Definition account_visit_cert (v : AccountVisitor) (deltas : Deltas) (block : MultiEraBlock) (order : TxOrder)
    (cert : MultiEraCert) : run Deltas :=
  epoch ← expect (av_epoch v);
  deltas ← match cert_as_stake_registration cert with
           | Some cred =>
               deposit ← expect (av_deposit v);
               epoch ← expect (av_epoch v);
               Ret (add_for_entity deltas (CardanoDelta.DStakeRegistration
                 (StakeRegistration.new cred (mb_slot block) epoch deposit)))
           | None => Ret deltas
           end;
  let deltas := match cert_as_stake_delegation cert with
                | Some cert => add_for_entity deltas (CardanoDelta.DStakeDelegation
                    (StakeDelegation.new (stake_delegator cert) (stake_pool cert) epoch))
                | None => deltas
                end in
  let deltas := match cert_as_stake_deregistration cert with
                | Some cred => add_for_entity deltas (CardanoDelta.DStakeDeregistration
                    (StakeDeregistration.new cred (mb_slot block) epoch))
                | None => deltas
                end in
  let deltas := match cert_as_vote_delegation cert with
                | Some cert => add_for_entity deltas (CardanoDelta.DVoteDelegation
                    (VoteDelegation.new (vote_delegator cert) (vote_drep cert) (mb_slot block) order epoch))
                | None => deltas
                end in
  Ret match cert_as_mir_certificate cert with
      | Some mir =>
          match mir_target mir with
          | StakeCredentials creds =>
              let overwrite := default 0 (av_protocol_version v) <? 5 in
              foldl (enqueue_mir (mir_source mir) overwrite) deltas creds
          | _ => deltas
          end
      | None => deltas
      end.

Definition account_visit_withdrawal (deltas : Deltas) (account : bytes) (amount : Lovelace) :
    run (result ChainError Deltas) :=
  match address_from_bytes account with
  | None => Ret (Err AddressDecoding)
  | Some address =>
      cred ← address_as_stake_cred address;
      Ret (Ok match cred with
              | None => deltas
              | Some (cred, _) => add_for_entity deltas (CardanoDelta.DWithdrawalInc (WithdrawalInc.new cred amount))
              end)
  end.

(** A method that leaves the visitor as it is. *)
Definition keep {V : Type} (v : V) (m : run Deltas) : visit V := deltas ← m; Ret (Ok (v, deltas)).

#[global] Instance AccountVisitor_visitor : BlockVisitor AccountVisitor := {|
  visit_root v deltas _ _ pparams epoch _ _ := v ← account_visit_root pparams epoch; Ret (Ok (v, deltas));
  visit_tx v deltas _ _ _ := skip v deltas;
  visit_input v deltas _ _ _ resolved := keep v (account_visit_input deltas resolved);
  visit_output v deltas _ _ _ output := keep v (account_visit_output v deltas output);
  visit_mint v deltas _ _ _ := skip v deltas;
  visit_cert v deltas block _ order cert := keep v (account_visit_cert v deltas block order cert);
  visit_withdrawal v deltas _ _ account amount :=
    deltas ←? account_visit_withdrawal deltas account amount; Ret (Ok (v, deltas));
  visit_update v deltas _ _ _ := skip v deltas;
  visit_datums v deltas _ _ _ := skip v deltas;
  visit_proposal v deltas _ _ _ _ := skip v deltas;
  visit_redeemers v deltas _ _ _ := skip v deltas;
  flush v deltas := skip v deltas;
|}.

(** *** Assets (assets.rs) *)

Inductive AssetStateVisitor := mkAssetStateVisitor.

(** One minted asset. *)
Definition mint_asset (block : MultiEraBlock) (tx : MultiEraTx) (policy : Hash28)
    (cip25_metadata : option Metadatum) (deltas : Deltas) (asset : bytes * option Z) : Deltas :=
  let quantity := default 0 (snd asset) in
  let deltas := add_for_entity deltas (CardanoDelta.DMintStatsUpdate
    (MintStatsUpdate.new policy (fst asset) quantity (mt_hash tx) (mb_slot block))) in
  if 0 <? quantity then
    match cip25_metadata with
    | Some metadata =>
        if cip25_metadata_has_asset metadata policy (fst asset)
        then add_for_entity deltas (CardanoDelta.DMetadataTxUpdate
               (MetadataTxUpdate.new policy (fst asset) (mt_hash tx)))
        else deltas
    | None => deltas
    end
  else deltas.

Definition asset_visit_mint (deltas : Deltas) (block : MultiEraBlock) (tx : MultiEraTx)
    (mint : MultiEraPolicyAssets) : Deltas :=
  let cip25_metadata := if has_cip25_metadata (mt_metadata tx) then cip25_metadata_for_tx (mt_metadata tx) else None in
  foldl (mint_asset block tx (mint_policy mint) cip25_metadata) deltas (mint_assets mint).

(** One asset of an output with a datum: a reference token names its
    metadata. *)
Definition output_asset (tx : MultiEraTx) (policy : bytes) (deltas : Deltas) (name : bytes) : run Deltas :=
  label ← parse_cip67_label_from_asset_name name;
  Ret match label with
      | Some label =>
          if label =? 100
          then add_for_entity deltas (CardanoDelta.DMetadataTxUpdate (MetadataTxUpdate.new policy name (mt_hash tx)))
          else deltas
      | None => deltas
      end.

Definition asset_visit_output (deltas : Deltas) (tx : MultiEraTx) (output : OutputView) : run Deltas :=
  match out_datum output with
  | None => Ret deltas
  | Some _ =>
      run_foldl (fun deltas ma => run_foldl (output_asset tx (fst ma)) deltas (snd ma)) deltas (out_assets output)
  end.
(* ===== verification/Cip151.v ===== *)
(** * Calidus keys of pools (cardano/src/cip151.rs)

    The CIP-151 registration a transaction carries in its metadata under the
    label 867: the pool, the nonce and the key it registers. *)

From Stdlib Require Import String.
From S2P Require Import Prelude Lists Types StateStore Metadata PallasExtras Visitors.
Open Scope Z_scope.

Definition CIP151_METADATA_LABEL : Z := 867.
Definition POOL_SCOPE_KIND : Z := 1.
Definition CALIDUS_KEY_HASH_HEADER : Z := 0xa1.

Record Cip151PoolRegistration := {
  c151_version : Z;
  c151_pool_id : Hash28;
  c151_validation_method : Z;
  c151_nonce : Z;
  c151_calidus_pub_key : bytes;
}.

Inductive Cip151Error :=
| MissingField (field : string)
| InvalidType (field expected : string)
| UnsupportedVersion (version : Z)
| UnsupportedScopeKind (kind : Z)
| InvalidPoolIdLength (len : Z)
| InvalidValidationMethod (method : Z)
| InvalidCalidusKeyLength (len : Z).

Definition cip151_metadata_for_tx (metadata : list (Z * Metadatum)) : option Metadatum :=
  find_metadata metadata CIP151_METADATA_LABEL.

(** The first entry whose key is the integer. *)
Fixpoint lookup_key (items : list (Metadatum * Metadatum)) (key : Z) : option Metadatum :=
  match items with
  | [] => None
  | (MInt value, v) :: rest => if value =? key then Some v else lookup_key rest key
  | _ :: rest => lookup_key rest key
  end.

Definition as_map (value : Metadatum) (field : string) : result Cip151Error (list (Metadatum * Metadatum)) :=
  match value with MMap items => Ok items | _ => Err (InvalidType field "map") end.

Definition as_array (value : Metadatum) (field : string) : result Cip151Error (list Metadatum) :=
  match value with MArray items => Ok items | _ => Err (InvalidType field "array") end.

(** An integer that fits a [u64]. *)
Definition as_uint (value : Metadatum) (field : string) : result Cip151Error Z :=
  match value with
  | MInt value => if decide (is_u 64 value) then Ok value else Err (InvalidType field "uint")
  | _ => Err (InvalidType field "uint")
  end.

Definition as_bytes (value : Metadatum) (field : string) : result Cip151Error bytes :=
  match value with MBytes b => Ok b | _ => Err (InvalidType field "bytes") end.

Definition and_then {A B} (m : result Cip151Error A) (f : A -> result Cip151Error B) : result Cip151Error B :=
  match m with Ok a => f a | Err e => Err e end.

#[local] Notation "x ←! m ; f" := (and_then m (fun x => f)) (at level 20, m at level 100, f at level 200, right associativity).

(** [ok_or(MissingField(..)).and_then(..)]. *)
Definition field {A} (value : option Metadatum) (name : string) (f : Metadatum -> string -> result Cip151Error A) :
    result Cip151Error A :=
  match value with Some x => f x name | None => Err (MissingField name) end.

(** The loop that checks the features. *)
Fixpoint all_uint (items : list Metadatum) (name : string) : result Cip151Error unit :=
  match items with
  | [] => Ok tt
  | item :: rest => _ ←! as_uint item name; all_uint rest name
  end.

Definition parse_cip151_pool_registration (metadata : Metadatum) : result Cip151Error Cip151PoolRegistration :=
  registration ←! as_map metadata "registration";
  version ←! field (lookup_key registration 0) "version" as_uint;
  if negb (version =? 2) then Err (UnsupportedVersion version) else
  payload ←! field (lookup_key registration 1) "payload" as_map;
  scope ←! field (lookup_key payload 1) "scope" as_array;
  scope_kind ←! field (head scope) "scope[0]" as_uint;
  if negb (scope_kind =? POOL_SCOPE_KIND) then Err (UnsupportedScopeKind scope_kind) else
  pool_id ←! field (scope !! 1%nat) "scope[1]" as_bytes;
  if negb (Z.of_nat (length pool_id) =? 28) then Err (InvalidPoolIdLength (Z.of_nat (length pool_id))) else
  feature_set ←! field (lookup_key payload 2) "feature_set" as_array;
  _ ←! all_uint feature_set "feature_set[]";
  validation ←! field (lookup_key payload 3) "validation_method" as_array;
  validation_method ←! field (head validation) "validation_method[0]" as_uint;
  if negb ((0 <=? validation_method) && (validation_method <=? 2)) then Err (InvalidValidationMethod validation_method) else
  nonce ←! field (lookup_key payload 4) "nonce" as_uint;
  calidus_pub_key ←! field (lookup_key payload 7) "calidus_key" as_bytes;
  if negb (Z.of_nat (length calidus_pub_key) =? 32)
  then Err (InvalidCalidusKeyLength (Z.of_nat (length calidus_pub_key)))
  else Ok {| c151_version := version; c151_pool_id := pool_id; c151_validation_method := validation_method;
             c151_nonce := nonce; c151_calidus_pub_key := calidus_pub_key |}.

Definition calidus_key_is_revoked (pub_key : bytes) : bool := forallb (fun byte => byte =? 0) pub_key.

Definition calidus_key_id_bytes `{Hasher224} (pub_key : bytes) : bytes :=
  CALIDUS_KEY_HASH_HEADER :: blake2b_224 pub_key.

(** ** What is accepted *)

Lemma and_then_Ok {A B} (m : result Cip151Error A) (f : A -> result Cip151Error B) b :
  and_then m f = Ok b -> exists a, m = Ok a /\ f a = Ok b.
Proof. destruct m; cbn; [eauto|done]. Qed.

Lemma as_uint_range value name x : as_uint value name = Ok x -> is_u 64 x.
Proof. unfold as_uint. destruct value; try discriminate. by case_decide; intros [= <-]. Qed.

Lemma field_Ok {A} value name (f : Metadatum -> string -> result Cip151Error A) a :
  field value name f = Ok a -> exists x, value = Some x /\ f x name = Ok a.
Proof. destruct value; cbn; [eauto|done]. Qed.

(** A registration that is accepted is one of a pool: its version is two, the
    pool and the key have their lengths and the numbers are within range. *)
Lemma registration_accepted metadata r :
  parse_cip151_pool_registration metadata = Ok r ->
  c151_version r = 2 /\ length (c151_pool_id r) = 28%nat /\ length (c151_calidus_pub_key r) = 32%nat /\
  0 ≤ c151_validation_method r ≤ 2 /\ is_u 64 (c151_nonce r).
Proof.
  unfold parse_cip151_pool_registration. intros E.
  repeat match goal with
  | H : and_then _ _ = Ok _ |- _ => apply and_then_Ok in H as (? & ? & H)
  | H : (if negb ?b then _ else _) = Ok _ |- _ => destruct b eqn:?; cbn [negb] in H; [|discriminate H]
  end.
  injection E as <-. cbn.
  match goal with H : field (lookup_key _ 4) _ _ = Ok _ |- _ => apply field_Ok in H as (? & _ & ?%as_uint_range) end.
  rewrite andb_true_iff in *. repeat rewrite Z.eqb_eq in *. rewrite !Z.leb_le in *. split_and!; lia || done.
Qed.

(** The parts of a registration, as metadata. *)
Definition registration_metadata (r : Cip151PoolRegistration) (features : list Z) : Metadatum :=
  MMap [(MInt 0, MInt (c151_version r));
        (MInt 1, MMap [(MInt 1, MArray [MInt POOL_SCOPE_KIND; MBytes (c151_pool_id r)]);
                       (MInt 2, MArray (MInt <$> features));
                       (MInt 3, MArray [MInt (c151_validation_method r)]);
                       (MInt 4, MInt (c151_nonce r));
                       (MInt 7, MBytes (c151_calidus_pub_key r))])].

Lemma features_accepted features name : Forall (is_u 64) features -> all_uint (MInt <$> features) name = Ok tt.
Proof. induction 1 as [|x l Hx _ IH]; [done|]. cbn. by rewrite decide_True. Qed.

(** Every registration written so is read back. *)
Lemma registration_roundtrip r features :
  c151_version r = 2 -> length (c151_pool_id r) = 28%nat -> length (c151_calidus_pub_key r) = 32%nat ->
  0 ≤ c151_validation_method r ≤ 2 -> is_u 64 (c151_nonce r) -> Forall (is_u 64) features ->
  parse_cip151_pool_registration (registration_metadata r features) = Ok r.
Proof.
  destruct r as [ver pool method nonce key]. cbn. intros -> Hp Hk Hm Hn Hf. unfold parse_cip151_pool_registration, and_then.
  cbn -[all_uint Z.of_nat Z.leb]. rewrite Hp. cbn -[all_uint Z.of_nat Z.leb]. rewrite features_accepted by done.
  assert (Hmu : is_u 64 method) by (unfold is_u; lia). rewrite !decide_True by done.
  rewrite (proj2 (Z.leb_le 0 method)), (proj2 (Z.leb_le method 2)) by lia. cbn -[Z.of_nat]. by rewrite Hk.
Qed.
(** The block at a slot has a transaction with a result. *)
Definition found_at {T} f (find : QueryTx -> option T) (slot : BlockSlot) (y : T) : Prop :=
  exists raw b tx, block_by_slot f slot = Ok (Some raw) /\ decode_query raw = Some b /\ tx ∈ qb_txs b /\ find tx = Some y.

(** The block at a slot cannot be read. *)
Definition unreadable f (slot : BlockSlot) (e : QueryError) : Prop :=
  block_by_slot f slot = Err e \/ exists raw, block_by_slot f slot = Ok (Some raw) /\ decoded_block raw = Err e.

(** What a scan answers. *)
Definition scan_answer {T} f (find : QueryTx -> option T) c (r : result QueryError (option T)) : Prop :=
  match r with
  | Ok (Some y) => exists pre slot post, c = pre ++ slot :: post /\ found_at f find slot y /\
                     forall s z, s ∈ pre -> ~ found_at f find s z
  | Ok None => forall s z, s ∈ c -> ~ found_at f find s z
  | Err e => exists slot, slot ∈ c /\ unreadable f slot e
  end.

(** A slot without a result does not change the answer. *)
Lemma scan_cons {T} f (find : QueryTx -> option T) x c r :
  (forall z, ~ found_at f find x z) -> scan_answer f find c r -> scan_answer f find (x :: c) r.
Proof.
  intros Hno. destruct r as [[y|]|e]; cbn.
  - intros (pre & slot & post & -> & Hy & Hpre). exists (x :: pre), slot, post. split; [done|]. split; [done|].
    intros s z [->|Hs]%elem_of_cons; [apply Hno|by apply Hpre].
  - intros Hc s z [->|Hs]%elem_of_cons; [apply Hno|by apply Hc].
  - intros (slot & Hs & He). exists slot. split; [by right|done].
Qed.
Definition snapshot_drep_of (b : t) (account : AccountState.t) : option DRep :=
  snapshot_epoch ← distr_snapshot_epoch b;
  drep ← AccountState.delegated_drep_at account snapshot_epoch;
  let in_snapshot :=
    match drep with
    | DRepAbstain | DRepNoConfidence => true
    | _ => bool_decide (drep_to_entity_key drep ∈ snapshot_registered_dreps b)
    end in
  if in_snapshot then Some drep else None.

Definition load_proposal_deposits (b : t) (s : S) : run (result ChainError t) :=
  for_records (fun b x =>
    let proposal := snd x in
    live ← ProposalState.is_unresolved_at_close proposal (closing b);
    if negb live then Ret (Ok b)
    else
      let in_snapshot :=
        match ProposalState.proposed_in proposal with Some epoch => epoch <=? closing b | None => false end in
      if negb in_snapshot then Ret (Ok b)
      else
        match ProposalState.deposit proposal, ProposalState.reward_account proposal with
        | Some deposit, Some credential =>
            m ← entry_add (proposal_deposits b) credential deposit;
            Ret (Ok (b <| proposal_deposits := m |>))
        | _, _ => Ret (Ok b)
        end) b (iter_entities_typed ProposalState.t s None).

(** The three accumulators of the stake distributions. *)
Abbreviation Distr := (gmap DRep Z * gmap PoolHash Z * Z)%type (only parsing).

Definition accumulate_gov_distr (b : t) (snapshot_epoch : Epoch) (account : AccountState.t)
    (boundary_reward : Z) (distr : Distr) : run Distr :=
  let '(drep_distr, pool_distr, pool_total) := distr in
  match EpochValue.snapshot_at (AccountState.stake account) snapshot_epoch with
  | None => Ret distr
  | Some stake =>
      let deposits := default 0 (proposal_deposits b !! AccountState.credential account) in
      total ← Stake.total_for_era stake (active_protocol b);
      weight ← uadd 64 total boundary_reward;
      weight ← uadd 64 weight deposits;
      if weight =? 0 then Ret distr
      else
        drep_distr ← match snapshot_drep_of b account with
                     | Some drep => entry_add drep_distr drep weight
                     | None => Ret drep_distr
                     end;
        match AccountState.delegated_pool_at account snapshot_epoch with
        | Some pool =>
            pool_distr ← entry_add pool_distr pool weight;
            pool_total ← uadd 64 pool_total weight;
            Ret (drep_distr, pool_distr, pool_total)
        | None => Ret (drep_distr, pool_distr, pool_total)
        end
  end.

Definition should_retire_pool (b : t) (pool : PoolState.t) : run bool :=
  live ← EpochValue.unwrap_live (PoolState.snapshot pool);
  if PoolSnapshot.is_retired live then Ret false
  else match PoolState.retiring_epoch pool with
       | Some e => starting ← starting_epoch_no b; Ret (e =? starting)
       | None => Ret false
       end.

Definition load_pool_reward_account (s : S) (pool : PoolState.t) :
    run (result ChainError (option AccountState.t)) :=
  snapshot ← match EpochValue.next (PoolState.snapshot pool) with
             | Some x => Ret x
             | None => EpochValue.unwrap_live (PoolState.snapshot pool)
             end;
  account ← parse_reward_account (PoolParams.reward_account (PoolSnapshot.params snapshot));
  match account with
  | None => Ret (Err InvalidPoolParams)
  | Some account => read_typed AccountState.t s (entity_key_from (cbor_cred account))
  end.

(** [account.as_ref().is_some_and(|a| a.is_registered())]. *)
Definition is_registered_opt (account : option AccountState.t) : bool :=
  match account with Some a => AccountState.is_registered a | None => false end.

Definition index_pool_refunds (b : t) : run (result ChainError t) :=
  if bool_decide (retiring_pools b = ∅) then Ret (Ok b)
  else
    live ← EpochValue.unwrap_live (EpochState.pparams (ending_state b));
    deposit ←? ensured (PParamsSet.ensure_pool_deposit live);
    Ret (Ok (b <| pool_refunds :=
      foldl (fun m x =>
        match snd (snd x) with
        | Some account =>
            if AccountState.is_registered account then
              <[AccountState.credential account :=
                  default [] (m !! AccountState.credential account) ++ [(fst x, deposit)]]> m
            else m
        | None => m
        end) (pool_refunds b) (map_to_list (retiring_pools b)) |>)).

Definition load_pool_data (b : t) (s : S) : run (result ChainError t) :=
  let stake_epoch := fst <$> stake_snapshot b in
  b ←? for_records (fun b x =>
    let pool := snd x in
    live ← EpochValue.unwrap_live (PoolState.snapshot pool);
    let b := if PoolSnapshot.is_new live
             then b <| new_pools := {[PoolState.operator pool]} ∪ new_pools b |> else b in
    let b :=
      match stake_epoch with
      | None => b
      | Some stake_epoch =>
          let admitted :=
            match EpochValue.snapshot_at (PoolState.snapshot pool) stake_epoch with
            | Some snapshot => negb (PoolSnapshot.is_retired snapshot)
            | None => false
            end in
          if admitted then b <| stake_pools := {[PoolState.operator pool]} ∪ stake_pools b |> else b
      end in
    retires ← should_retire_pool b pool;
    if retires : bool then
      account ←? load_pool_reward_account s pool;
      Ret (Ok (b <| retiring_pools := <[PoolState.operator pool := (pool, account)]> (retiring_pools b) |>))
    else Ret (Ok b)) b (iter_entities_typed PoolState.t s None);
  index_pool_refunds b.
□ □ □ □ □ □ □
Within the listing above, give again exactly every line from the line with "pool_id ←! field" through the line with "calidus_pub_key ←! field", both included, and no other line.

  pool_id ←! field (scope !! 1%nat) "scope[1]" as_bytes;
  if negb (Z.of_nat (length pool_id) =? 28) then Err (InvalidPoolIdLength (Z.of_nat (length pool_id))) else
  feature_set ←! field (lookup_key payload 2) "feature_set" as_array;
  _ ←! all_uint feature_set "feature_set[]";
  validation ←! field (lookup_key payload 3) "validation_method" as_array;
  validation_method ←! field (head validation) "validation_method[0]" as_uint;
  if negb ((0 <=? validation_method) && (validation_method <=? 2)) then Err (InvalidValidationMethod validation_method) else
  nonce ←! field (lookup_key payload 4) "nonce" as_uint;
  calidus_pub_key ←! field (lookup_key payload 7) "calidus_key" as_bytes;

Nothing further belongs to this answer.